Kelompok bantuan kemanusiaan, Medicins san Frontiers, atau Doctors Without Borders, yang memiliki beberapa klinik di daerah tersebut, mengatakan telah merawat sedikitnya 22 pasien, termasuk beberapa yang terluka, yang diyakini sebagai korban kekerasan.
“MSF tetap prihatin dengan laporan bahwa mungkin ada kebutuhan medis yang tidak terpenuhi di antara penduduk yang terkena dampak dan siap mendukung otoritas kesehatan setempat dalam memberikan perawatan medis kepada mereka yang membutuhkan,” kata kelompok itu dalam sebuah pernyataan.
Matthew Smith, direktur eksekutif kelompok hak asasi yang berbasis di Thailand, Fortify Rights, meminta pemerintah untuk mengizinkan pekerja kemanusiaan, pengamat independen, dan jurnalis akses tanpa batas ke daerah tersebut. Dia mengatakan ratusan orang masih bersembunyi dan mungkin membutuhkan bantuan.
Dia juga menyerukan diakhirinya penangkapan massal, dengan mengatakan bahwa beberapa jam setelah pembunuhan, polisi anti huru hara mulai mengumpulkan semua laki-laki Rohingya, termasuk anak-anak di atas 10 tahun, di daerah sekitarnya.
“Penahanan sewenang-wenang ini memperluas cakupan pelanggaran hak asasi manusia di wilayah tersebut dan harus segera diakhiri,” kata Smith. “Harus ada pertanggungjawaban atas serentetan kekerasan yang mengerikan ini… tetapi penangkapan massal terhadap laki-laki dan anak laki-laki Muslim bukanlah cara yang tepat.”
Pemerintah Myanmar telah berulang kali membantah adanya kekerasan di daerah tersebut, selain kematian sersan polisi dan dugaan serangan oleh Muslim Rohingya terhadap polisi. Putusan muncul hampir setiap hari di media milik negara dan situs web pemerintah.
Sebuah pernyataan yang diterbitkan di situs web Kementerian Informasi pada hari Kamis mengatakan Kepala Menteri Negara Bagian Rakhine Hla Maung Tin mengunjungi daerah tersebut pada hari Rabu dan memberi tahu orang-orang tentang “berita palsu yang diterbitkan dan disiarkan oleh media asing bahwa anak-anak dan wanita terbunuh dalam kekerasan tersebut.”

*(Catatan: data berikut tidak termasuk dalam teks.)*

Lemma promote_l3_ok own s g j :
  wf own s → 0 <= g < 512 → 0 <= j < 512 →
  table_pool_used s + (if split s g then 0 else 1) + (if blk s (g * 512 + j) then 1 else 0) <= 64 →
  ∃ o s' own', promote_l3 va_to_pa g j s = Ret (o, s') ∧ wf own' s' ∧ l3_split s s' g j ∧
    match o with
    | None => hole s (g * 512 + j) = true
    | Some k => hole s (g * 512 + j) = false ∧ 0 <= k < table_pool_used s' ∧ own' k = OwnL3 g j ∧ E s' (gbi s' g) j = link k
    end.
Proof.
  intros Hwf Hg Hj Hroom. unfold promote_l3.
  destruct (promote_l2_ok own s g Hwf Hg) as (s1 & own1 & E1 & Hwf1 & Hsp); [destruct (split s g), (blk s _); auto; right; lia|].
  rewrite E1. cbn [mbind res_bind]. pose proof (sp_used _ _ _ Hsp) as Hu1. pose proof (wf_used _ _ Hwf1) as Hur.
  assert (split s1 g = true) as Hs1 by (rewrite (sp_split _ _ _ Hsp), Z.eqb_refl, orb_true_r by done; done).
  destruct (gbi_owner own1 s1 g Hwf1 Hg Hs1) as [Hi1 Ho1]. pose proof (wf_len _ _ Hwf1) as Hlen1.
  rewrite entry_ok by (done || lia). cbn [mbind res_bind]. set (e := E s1 (gbi s1 g) j).
  assert (0 <= g * 512 + j < 2 ^ 18) as Hb by lia.
  pose proof (sp_hole _ _ _ Hsp _ Hb) as Hh. pose proof (sp_blk _ _ _ Hsp _ Hb) as Hk.
  unfold hole in Hh at 1. unfold blk in Hk at 1. rewrite (split_block own1) in Hh, Hk by done. fold e in Hh, Hk.
  destruct (Z.eqb_spec (Z.land e 1) 0) as [H0|H0].
  { destruct (land_1_3 e H0) as [_ Hn]. rewrite (proj2 (Z.eqb_neq _ _) Hn) in Hk.
    exists None, s1, own1. split; [done|]. split; [done|]. split; [by apply l3_split_keep|done]. }
  destruct (wf_l2 _ _ Hwf1 g j Hg Hj Hs1) as [Hleaf|(k & Hk3 & Hok & Ek & Hl3)].
  - pose proof (addr2_addr g j Hg Hj) as Ha. fold e in Hleaf. pose proof (leaf1_not3 _ _ Ha Hleaf) as Hn3. rewrite (proj2 (Z.eqb_neq _ _) Hn3).
    destruct Hleaf as [?|(x & Hx & Hx3 & Ee)]; [done|]. destruct (leaf_lor _ x 1 Ha Hx Hx3) as (E3 & _ & Ecl & _). rewrite <- Ee in E3, Ecl.
    rewrite E3 in Hk. cbn in Hk. assert (table_pool_used s1 < 64) as Hroom1 by (rewrite <- Hk in Hroom; lia).
    rewrite (alloc_table_ok own1 s1 Hwf1 Hroom1). cbn [mbind res_bind].
    set (u := table_pool_used s1) in *. set (s2 := mk_pt _ _ _ _ _ _).
    assert (lengths s2) as Hlen2 by (destruct Hlen1; constructor; cbn; try done; by rewrite length_insert).
    rewrite <- Z.land_lor_distr_r. change (Z.lor 0xFFF 0xFFFF000000000000) with CLONE. rewrite Ecl.
    assert (Z.land e L2_BLOCK_PA_MASK = addr2 g j) as Epa.
    { rewrite Ee, lor_addr by done. unfold addr2. unfold L2_BLOCK_PA_MASK. change 0x000FFFFFFFE00000 with (Z.shiftl (Z.ones 31) 21).
      replace (g * 2 ^ 30 + j * 2 ^ 21) with (Z.shiftl (g * 512 + j) 21) by (rewrite Z.shiftl_mul_pow2; lia).
      rewrite <- Z.shiftl_land, Z.land_ones, Z.mod_small by lia. done. }
    rewrite Epa.
    destruct (fill_table_ok s2 u (λ m, Z.lor (u64 (addr2 g j + Z.shiftl m 12)) (Z.lor x PT_TABLE))) as (s3 & E3' & Hst3 & HE3); [done|lia|].
    rewrite E3'. cbn [mbind res_bind]. pose proof (st_len _ _ Hst3) as Hlen3.
    rewrite (arr_get_nth 0) by (rewrite (len_pas s3 Hlen3); lia). cbn [mbind res_bind]. rewrite (st_pas _ _ Hst3). cbn [table_pas s2].
    rewrite nth_insert, decide_True by (done || rewrite (len_pas s1 Hlen1); lia). rewrite <- Z.lor_assoc. change (Z.lor PT_VALID PT_TABLE) with 3. fold (link u).
    destruct (set_entry_ok s3 (gbi s1 g) j (link u)) as (s4 & E4 & Hst4 & HE4); [done|lia|done|]. rewrite E4. cbn [mbind res_bind].
    destruct (l3_new own1 s1 s4 g j x Hwf1 Hg Hj Hs1 Hroom1 Hx Hx3 Ee) as (Hwf4 & Hou & Hv4 & Hl4);
      [apply Hst4|by rewrite (st_init _ _ Hst4), (st_init _ _ Hst3)|by rewrite (st_used _ _ Hst4), (st_used _ _ Hst3)|
       by rewrite (st_gb _ _ Hst4), (st_gb _ _ Hst3)|by rewrite (st_l1 _ _ Hst4), (st_l1 _ _ Hst3)|by rewrite (st_pas _ _ Hst4), (st_pas _ _ Hst3)| |].
    { intros i m Hi Hm. rewrite HE4 by lia. destruct (_ && _)%bool; [done|]. rewrite HE3 by lia. fold u. destruct (i =? u); [|done].
      rewrite Z.shiftl_mul_pow2 by lia. unfold addr3, PT_TABLE. rewrite u64_small; [done|]. unfold addr2. lia. }
    assert (∀ g', gbi s4 g' = gbi s1 g' ∧ split s4 g' = split s1 g') as Hgb4.
    { intros g'. unfold split, gbi. by rewrite (st_gb _ _ Hst4), (st_gb _ _ Hst3). }
    assert (table_pool_used s4 = u + 1) as Hu4 by (by rewrite (st_used _ _ Hst4), (st_used _ _ Hst3)).
    destruct (link_ok u) as (L3 & L1 & _); [lia|]. fold u in Hl4, Hou, Hwf4.
    exists (Some u), s4. eexists. split; [done|]. split; [exact Hwf4|]. split; [|split_and!].
    + constructor.
      * intros p Hp. rewrite Hv4 by done. by apply Hsp.
      * intros b' Hb'. unfold hole at 1. rewrite Hl4 by done. destruct (Z.eqb_spec b' (g * 512 + j)) as [->|]; [|by apply Hsp].
        rewrite <- Hh, L1. done.
      * intros b' Hb'. unfold blk at 1. rewrite Hl4 by done. destruct (Z.eqb_spec b' (g * 512 + j)) as [->|]; [by rewrite L3|by apply Hsp].
      * intros g' Hg'. destruct (Hgb4 g') as [_ ->]. by apply Hsp.
      * rewrite Hu4, <- Hk. lia.
    + by rewrite <- Hh.
    + lia.
    + lia.
    + done.
    + destruct (Hgb4 g) as [-> _]. rewrite HE4, !Z.eqb_refl by lia. done.
  - fold e in Ek. destruct (link_ok k) as (L3 & L1 & LT & _); [lia|]. rewrite Ek, L3. cbn. rewrite LT.
    rewrite (table_idx_ok own1) by done. cbn [mbind res_bind]. rewrite Ek, L3 in Hk.
    exists (Some k), s1, own1. split; [done|]. split; [done|]. split; [by apply l3_split_keep|]. split_and!; [done|lia|lia|done|done].
Qed.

Pejabat di PBB menemani delegasi pemerintah, tetapi tidak mengomentari perjalanan tersebut.
Ada sekitar 1 juta orang Rohingya di Myanmar. Perserikatan Bangsa-Bangsa menyebut mereka sebagai salah satu minoritas yang paling teraniaya di dunia.
Beberapa orang Rohingya adalah keturunan dari keluarga yang telah ada di sana selama beberapa generasi. Yang lain baru saja tiba dari negara tetangga Bangladesh. Semua telah ditolak kewarganegaraannya, membuat mereka tidak memiliki kewarganegaraan.
Selama beberapa dekade, mereka tidak dapat bepergian dengan bebas, menjalankan ibadah atau bekerja sebagai guru atau dokter. Mereka membutuhkan persetujuan khusus untuk menikah dan merupakan satu-satunya orang di negara yang dilarang memiliki lebih dari dua anak.